**Problem:** Go through the listing below, count the lines that contain "IntentRecord", and state the number alone.

(Beginning of Data to process)

(* ===== verification/Objects.v ===== *)
(** Protocol objects (otmp-protocol/src/objects.rs): the head, semantic commits,
    generations and their image descriptions, with the validation of every
    operation and requirement a commit may carry. *)
From S2P Require Import Prelude Bytes Errors Values Scalars CanonicalJson PageMap CheckpointIndex Schema.

(** ** Data *)

Record ObjectReference := {
  or_uri : RelativeUri;
  or_sha256 : Sha256;
  or_length : option Z;
  or_media_type : option string }.
#[export] Instance object_reference_eq_dec : EqDecision ObjectReference.
Proof. solve_decision. Defined.

Record Head := {
  h_protocol : string;
  h_protocol_version : string;
  h_table_id : Id;
  h_table_version : Z;
  h_root_revision : Z;
  h_semantic_state_sha256 : Sha256;
  h_semantic_commit : ObjectReference;
  h_metadata_generation : ObjectReference;
  h_required_reader_features : FeatureSet;
  h_required_writer_features : FeatureSet }.

Record IntentRecord := {
  ir_key : string;
  ir_intent_sha256 : Sha256;
  ir_operation_ids : list string;
  ir_result : cvalue }.

Record SemanticCommit := {
  sc_kind : string;
  sc_format_version : Z;
  sc_table_id : Id;
  sc_table_version : Z;
  sc_parent_table_version : option Z;
  sc_commit_id : Id;
  sc_parent_commit : option ObjectReference;
  sc_created_at_ms : Z;
  sc_intents : list IntentRecord;
  sc_requirements : list cvalue;
  sc_operations : list cvalue;
  sc_required_reader_features_after_commit : FeatureSet;
  sc_required_writer_features_after_commit : FeatureSet;
  sc_previous_semantic_state_sha256 : option Sha256;
  sc_semantic_state_sha256 : Sha256;
  sc_metadata : cvalue }.

Record Checkpoint := {
  ck_table_version : Z;
  ck_uri : RelativeUri;
  ck_sha256 : Sha256;
  ck_length : Z }.

Record CheckpointPageIndex := {
  ci_checkpoint_sha256 : Sha256;
  ci_checkpoint_length : Z;
  ci_page_size : Z;
  ci_page_count : Z;
  ci_root : PageMapRoot }.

(End of Data to process)

**Answer to this task:** 2